Available data:
(** A feed of six events on the first of January 2026 (UTC): two are
    returned, the earlier first.  The others are a past event, an event of
    a country that is not a major one, an event without a title and an
    event whose date does not parse. *)
Lemma calendar_contract_witness :
  let rt := {| parseDate := fun s =>
                 if (s =? "2026-01-02 13:30:00")%string then Some 1767360600000
                 else if (s =? "2026-01-01 09:00:00")%string then Some 1767258000000
                 else if (s =? "2025-12-30 10:00:00")%string then Some 1767088800000
                 else None;
               toISOString := fun t =>
                 if t =? 1767360600000 then "2026-01-02T13:30:00.000Z"
                 else if t =? 1767258000000 then "2026-01-01T09:00:00.000Z"
                 else "2025-12-30T10:00:00.000Z";
               getHours := fun t => (t / 3600000) mod 24;
               getMinutes := fun t => (t / 60000) mod 60 |} in
  let payrolls := Fmp.mk (Some "Non-Farm Payrolls") (Some "US") (Some "2026-01-02 13:30:00")
                         None (Some "USD") None (Some (JNumber 180)) (Some (JNumber 175)) in
  let pmi := Fmp.mk (Some "Manufacturing PMI") (Some "Germany") (Some "2026-01-01 09:00:00")
                    (Some "LOW") None (Some (JNumber 48.5)) (Some JNull) None in
  let past := Fmp.mk (Some "CPI") (Some "US") (Some "2025-12-30 10:00:00")
                     (Some "High") (Some "USD") None None None in
  let kenya := Fmp.mk (Some "Interest Rate Decision") (Some "Kenya")
                      (Some "2026-01-01 09:00:00") None (Some "KES") None None None in
  let untitled := Fmp.mk None (Some "US") (Some "2026-01-01 09:00:00")
                         None None None None None in
  let undated := Fmp.mk (Some "GDP") (Some "US") (Some "soon") None None None None None in
  let p := {| yahoo := fun _ _ _ => Threw;
              eodhd_real_time := fun _ => Threw;
              eodhd_top := fun _ => Threw;
              twelvedata := Threw;
              fmp := Got (EventList [payrolls; past; kenya; pmi; untitled; undated]);
              EODHD_KEY := false |} in
  let r := {| now := 1767230000000; world := p; stored_at := 1767230001000;
              runtime := rt; todayMidnight := 1767225600000 |} in
  sent (calendarHandler r emptyCaches)
  = Ok [CalendarEvent.mk "2026-01-01" "09:00" "Germany" "Manufacturing PMI"
                         (JNumber 48.5) JNull JNull "Low" "Germany" 1767258000000;
        CalendarEvent.mk "2026-01-02" "13:30" "US" "Non-Farm Payrolls"
                         JNull (JNumber 180) (JNumber 175) "High" "USD" 1767360600000].
Proof.
  intros rt payrolls pmi past kenya untitled undated p r.
  destruct (calendar_contract rt 1767225600000
              [payrolls; past; kenya; pmi; untitled; undated])
    as (_ & _ & _ & _ & _ & _ & _ & _ & _ & H).
  rewrite (H r emptyCaches) by reflexivity.
  vm_compute. reflexivity.
Defined.

(* ------------------------------------------------------------------ *)
(** ** The South African composition (C10) *)

Lemma find_filter {A} (f g : A -> bool) (l : list A) :
  (forall x, f x = true -> g x = true) -> find f (filter g l) = find f l.
Proof.
  intros H. induction l as [|x l IH]; simpl; trivial.
  destruct (g x) eqn:Eg; simpl.
  - now rewrite IH.
  - destruct (f x) eqn:Ef; trivial. apply H in Ef. congruence.
Qed.

Lemma find_absent {A} (f : A -> bool) (l : list A) :
  (forall x, In x l -> f x = false) -> find f l = None.
Proof.
  intros H. induction l as [|x l IH]; simpl; trivial.
  rewrite (H x (or_introl eq_refl)). apply IH. intros y Hy. apply H. now right.
Qed.

Lemma find_first {A} (f : A -> bool) (l : list A) :
  match find f l with
  | Some x => exists before after,
                l = (before ++ x :: after)%list /\ f x = true
                /\ forall y, In y before -> f y = false
  | None => forall y, In y l -> f y = false
  end.
Proof.
  induction l as [|a l IH]; simpl; [tauto|].
  destruct (f a) eqn:Ea.
  - exists [], l. repeat split; trivial. intros y [].
  - destruct (find f l) as [x|].
    + destruct IH as (before & after & -> & Hx & Hb).
      exists (a :: before), after. repeat split; trivial.
      intros y [<-|Hy]; auto.
    + intros y [<-|Hy]; auto.
Qed.

Lemma usdZarRate_of_all (allForex : list ForexBody.t) :
  usdZarRate (filter (fun fx => includes (ForexBody.pair fx) "ZAR") allForex)
  = match find (fun fx => (ForexBody.pair fx =? "USD/ZAR")%string) allForex with
    | Some usdZarPair => ForexBody.price usdZarPair
    | None => Some 18.75%float
    end.
Proof.
  unfold usdZarRate. rewrite find_filter; trivial.
  intros fx H. apply String.eqb_eq in H. now rewrite H.
Qed.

Instructions for the task: Return, from the material above, every line with the word "Lemma".

Response to this task:
Lemma calendar_contract_witness :
Lemma find_filter {A} (f g : A -> bool) (l : list A) :
Lemma find_absent {A} (f : A -> bool) (l : list A) :
Lemma find_first {A} (f : A -> bool) (l : list A) :
Lemma usdZarRate_of_all (allForex : list ForexBody.t) :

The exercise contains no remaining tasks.